INFORMATION SHOWN:
(** * easy-fix: capture / replay fixtures for wrapped asynchronous methods

    A shallow embedding of [src/index.js] and of the pieces of the JavaScript
    runtime it drives ([JSON.stringify], [JSON.parse], [fs], [path],
    [crypto], [process.nextTick], promises), followed by the properties of
    the wrapper that the specification states.

    Conventions of the embedding
    - JavaScript objects live in a heap and are compared by address, so that
      cyclic structures can be written down;
    - numbers are integers ([Z]) printed in plain decimal, as JavaScript
      prints the integers below [10^21]; strings are sequences of 8-bit code
      units, the characters [U+0000] to [U+00FF], which [crypto] hashes in
      their UTF-8 encoding;
    - objects carry no accessor properties and no [toJSON] methods, and
      their properties are writable: reading or writing a property runs no
      user code;
    - a thrown exception is a value of [exn]; a computation that can throw
      returns a [run];
    - a serializer given as an option is a function from a heap and a value
      to a string or [undefined], which may throw;
    - a path of the file system holds a file, holds nothing, or fails with
      one error code, on reading and on writing alike;
    - the wrapped method is described by what it does: the functions it
      calls while it runs, the value it returns or throws, and what it does
      in later turns of the event loop, one turn for each call it makes and
      for the settlement of its promise.  An exception that escapes a turn
      ends the session; so does an exception of the wrapper itself, which
      the caller is not taken to catch: the [nextTick] queue then stays as
      the call left it. *)

From Stdlib Require Import ZArith Ascii.
From stdpp Require Import base tactics option list strings pretty gmap.

Local Open Scope Z_scope.
Local Open Scope nat_scope.

(** ** Values and the object heap *)

Abbreviation addr := nat.

(** A function is either one supplied by the user of the library or the
    callback the wrapper builds at lines 112-117 of the source. *)
Inductive func :=
| UserFn (id : nat)
| ProxyFn.

Inductive value :=
| VUndefined
| VNull
| VBool (b : bool)
| VNum (n : Z)
| VStr (s : string)
| VFun (f : func)
| VRef (a : addr).

(** ** Exceptions and outcomes *)

Inductive exn :=
| TypeError (msg : string)
| SyntaxError (msg : string)
| Error (msg : string)                       (* [new Error(msg)] *)
| SystemError (code : string) (path : string)  (* raised by [fs] *)
| Thrown (v : value).                        (* thrown by user code *)

(** The outcome of a computation.  [Stuck] is not a behaviour of the
    program: the model ran out of fuel, met an address that is not
    allocated, or left the fragment of the runtime that is modelled. *)
Inductive run (A : Type) :=
| Done (a : A)
| Raised (e : exn)
| Stuck.
Arguments Done {A} a.
Arguments Raised {A} e.
Arguments Stuck {A}.

(** Objects, with their own enumerable properties in enumeration order.
    A promise and an [Error] instance have none (the message of an error is
    not enumerable). *)
Inductive object :=
| OArr (elems : list value)
| OObj (props : list (string * value))
| OPromise
| OError (message : string).

Abbreviation heap := (list object).

Global Instance func_eq_dec : EqDecision func.
Proof. solve_decision. Defined.
Global Instance value_eq_dec : EqDecision value.
Proof. solve_decision. Defined.

(** [===] on values: primitives by content, objects and functions by
    identity. *)
Definition strict_eq (x y : value) : bool := bool_decide (x = y).

(** [Array.prototype.indexOf], with [None] for [-1]. *)
Fixpoint indexOf (l : list value) (x : value) : option nat :=
  match l with
  | [] => None
  | y :: l' => if strict_eq y x then Some 0 else S <$> indexOf l' x
  end.

(** [ToBoolean]. *)
Definition truthy (v : value) : bool :=
  match v with
  | VUndefined | VNull => false
  | VBool b => b
  | VNum n => negb (Z.eqb n 0)
  | VStr s => negb (bool_decide (s = EmptyString))
  | VFun _ | VRef _ => true
  end.

(** [typeof v === 'function'] *)
Definition is_function (v : value) : bool :=
  match v with VFun _ => true | _ => false end.

(** The own enumerable properties [JSON.stringify] walks: the elements of
    an array under their index, the properties of a plain object. *)
Definition entries (o : object) : list (string * value) :=
  match o with
  | OArr elems => imap (fun i x => (pretty i, x)) elems
  | OObj props => props
  | OPromise | OError _ => []
  end.

Definition is_array (o : object) : bool :=
  match o with OArr _ => true | _ => false end.

(** Every address mentioned by an object of the heap is allocated. *)
Definition value_closed (h : heap) (v : value) : Prop :=
  match v with VRef a => a < length h | _ => True end.

Definition heap_closed (h : heap) : Prop :=
  Forall (fun o => Forall (fun kv => value_closed h kv.2) (entries o)) h.

(** ** JSON texts *)

#[local] Unset Elimination Schemes.
Inductive json :=
| JNull
| JBool (b : bool)
| JNum (n : Z)
| JStr (s : string)
| JArr (elems : list json)
| JObj (members : list (string * json)).
#[local] Set Elimination Schemes.

Module JSON.

(** *** Printing, after [QuoteJSONString], [SerializeJSONArray] and
    [SerializeJSONObject] of ECMA-262 *)

Definition dquote : ascii := ascii_of_nat 34.
Definition newline : ascii := ascii_of_nat 10.
Definition str (c : ascii) : string := String c EmptyString.

Definition hex_digit (n : nat) : ascii :=
  nth n (String.list_ascii_of_string "0123456789abcdef") "0"%char.

Definition quote_unit (c : ascii) : string :=
  let n := nat_of_ascii c in
  if n =? 34 then String "\" (str dquote)
  else if n =? 92 then "\\"
  else if n =? 8 then "\b"
  else if n =? 9 then "\t"
  else if n =? 10 then "\n"
  else if n =? 12 then "\f"
  else if n =? 13 then "\r"
  else if n <? 32 then
    "\u00" +:+ String (hex_digit (n / 16)) (str (hex_digit (n mod 16)))
  else str c.

Fixpoint quote_body (s : string) : string :=
  match s with
  | EmptyString => EmptyString
  | String c s' => quote_unit c +:+ quote_body s'
  end.

Definition quote (s : string) : string :=
  String dquote (quote_body s) +:+ str dquote.

Definition is_empty (s : string) : bool :=
  match s with EmptyString => true | _ => false end.

(** The bracketing shared by arrays and objects: [partial] holds the
    printed elements or members. *)
Definition bracket (open close gap stepback : string) (partial : list string)
  : string :=
  match partial with
  | [] => open +:+ close
  | _ =>
    if is_empty gap then open +:+ String.concat "," partial +:+ close
    else
      let indent := stepback +:+ gap in
      open +:+ str newline +:+ indent
        +:+ String.concat ("," +:+ str newline +:+ indent) partial
        +:+ str newline +:+ stepback +:+ close
  end.

Fixpoint render (gap indent : string) (j : json) : string :=
  match j with
  | JNull => "null"
  | JBool true => "true"
  | JBool false => "false"
  | JNum n => pretty n
  | JStr s => quote s
  | JArr elems =>
    bracket "[" "]" gap indent
      (map (fun x => render gap (indent +:+ gap) x) elems)
  | JObj members =>
    bracket "{" "}" gap indent
      (map (fun kv =>
              quote kv.1 +:+ ":" +:+ (if is_empty gap then EmptyString else " ")
                +:+ render gap (indent +:+ gap) kv.2) members)
  end.

(** *** Parsing ([JSON.parse])

    A recursive-descent reader of the JSON grammar.  Numbers with a
    fraction or an exponent and hexadecimal escapes from 256 on are outside
    the domain of [JNum] and of the code units of [string]: on them the
    reader answers [Unsupported], and [JSON.parse] is [Stuck]. *)

Inductive parsed (A : Type) :=
| Parsed (a : A) (rest : list ascii)
| NoParse
| Unsupported.
Arguments Parsed {A} a rest.
Arguments NoParse {A}.
Arguments Unsupported {A}.

Definition and_then {A B} (r : parsed A)
  (k : A -> list ascii -> parsed B) : parsed B :=
  match r with
  | Parsed a rest => k a rest
  | NoParse => NoParse
  | Unsupported => Unsupported
  end.

Definition is_ws (c : ascii) : bool :=
  let n := nat_of_ascii c in
  (n =? 32) || (n =? 9) || (n =? 10) || (n =? 13).

Fixpoint skip_ws (l : list ascii) : list ascii :=
  match l with
  | c :: r => if is_ws c then skip_ws r else l
  | [] => []
  end.

Definition digit_val (c : ascii) : option nat :=
  let n := nat_of_ascii c in
  if (48 <=? n) && (n <=? 57) then Some (n - 48) else None.

Definition hex_val (c : ascii) : option nat :=
  let n := nat_of_ascii c in
  if (48 <=? n) && (n <=? 57) then Some (n - 48)
  else if (97 <=? n) && (n <=? 102) then Some (n - 87)
  else if (65 <=? n) && (n <=? 70) then Some (n - 55)
  else None.

Fixpoint parse_digits (acc : Z) (l : list ascii) : Z * list ascii :=
  match l with
  | c :: r =>
    match digit_val c with
    | Some d => parse_digits (acc * 10 + Z.of_nat d)%Z r
    | None => (acc, l)
    end
  | [] => (acc, [])
  end.

Definition starts_fraction (l : list ascii) : bool :=
  match l with
  | c :: _ => Ascii.eqb c "." || Ascii.eqb c "e" || Ascii.eqb c "E"
  | [] => false
  end.

Definition parse_number (l : list ascii) : parsed json :=
  let '(neg, l1) :=
    match l with
    | c :: r => if Ascii.eqb c "-" then (true, r) else (false, l)
    | [] => (false, l)
    end in
  let sign (n : Z) := if neg : bool then (- n)%Z else n in
  match l1 with
  | c :: r =>
    match digit_val c with
    | None => NoParse
    | Some 0 => if starts_fraction r then Unsupported else Parsed (JNum 0) r
    | Some d =>
      let '(n, r') := parse_digits (Z.of_nat d) r in
      if starts_fraction r' then Unsupported else Parsed (JNum (sign n)) r'
    end
  | [] => NoParse
  end.

Definition unescape (c : ascii) : option ascii :=
  let n := nat_of_ascii c in
  if (n =? 34) || (n =? 92) || (n =? 47) then Some c
  else if Ascii.eqb c "b" then Some (ascii_of_nat 8)
  else if Ascii.eqb c "f" then Some (ascii_of_nat 12)
  else if Ascii.eqb c "n" then Some (ascii_of_nat 10)
  else if Ascii.eqb c "r" then Some (ascii_of_nat 13)
  else if Ascii.eqb c "t" then Some (ascii_of_nat 9)
  else None.

(** The code unit a four-digit hexadecimal escape denotes. *)
Definition hex4 (a b c d : ascii) : parsed ascii :=
  match hex_val a, hex_val b, hex_val c, hex_val d with
  | Some 0, Some 0, Some x, Some y => Parsed (ascii_of_nat (16 * x + y)) []
  | Some _, Some _, Some _, Some _ => Unsupported
  | _, _, _, _ => NoParse
  end.

(** The characters of a string literal, after its opening quote. *)
Fixpoint parse_string_body (l : list ascii) : parsed string :=
  match l with
  | [] => NoParse
  | c :: r =>
    let n := nat_of_ascii c in
    if n =? 34 then Parsed EmptyString r
    else if n =? 92 then
      match r with
      | e :: r' =>
        match unescape e with
        | Some c' =>
          and_then (parse_string_body r')
            (fun s rest => Parsed (String c' s) rest)
        | None =>
          if Ascii.eqb e "u" then
            match r' with
            | h1 :: h2 :: h3 :: h4 :: r'' =>
              and_then (hex4 h1 h2 h3 h4) (fun c' _ =>
              and_then (parse_string_body r'')
                (fun s rest => Parsed (String c' s) rest))
            | _ => NoParse
            end
          else NoParse
        end
      | [] => NoParse
      end
    else if n <? 32 then NoParse
    else
      and_then (parse_string_body r)
        (fun s rest => Parsed (String c s) rest)
  end.

Fixpoint strip_prefix (p l : list ascii) : option (list ascii) :=
  match p, l with
  | [], _ => Some l
  | a :: p', b :: l' => if Ascii.eqb a b then strip_prefix p' l' else None
  | _ :: _, [] => None
  end.

Definition literal (word : string) (j : json) (l : list ascii)
  : parsed json :=
  match strip_prefix (String.list_ascii_of_string word) l with
  | Some r => Parsed j r
  | None => NoParse
  end.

INSTRUCTIONS FOR THE TASK:
Reprint exactly the lines above that start at the one with "VNum (n : Z)" and end at the one with "user code *)", keeping both and adding none.

RESULT OF THIS TASK:
| VNum (n : Z)
| VStr (s : string)
| VFun (f : func)
| VRef (a : addr).

(** ** Exceptions and outcomes *)

Inductive exn :=
| TypeError (msg : string)
| SyntaxError (msg : string)
| Error (msg : string)                       (* [new Error(msg)] *)
| SystemError (code : string) (path : string)  (* raised by [fs] *)
| Thrown (v : value).                        (* thrown by user code *)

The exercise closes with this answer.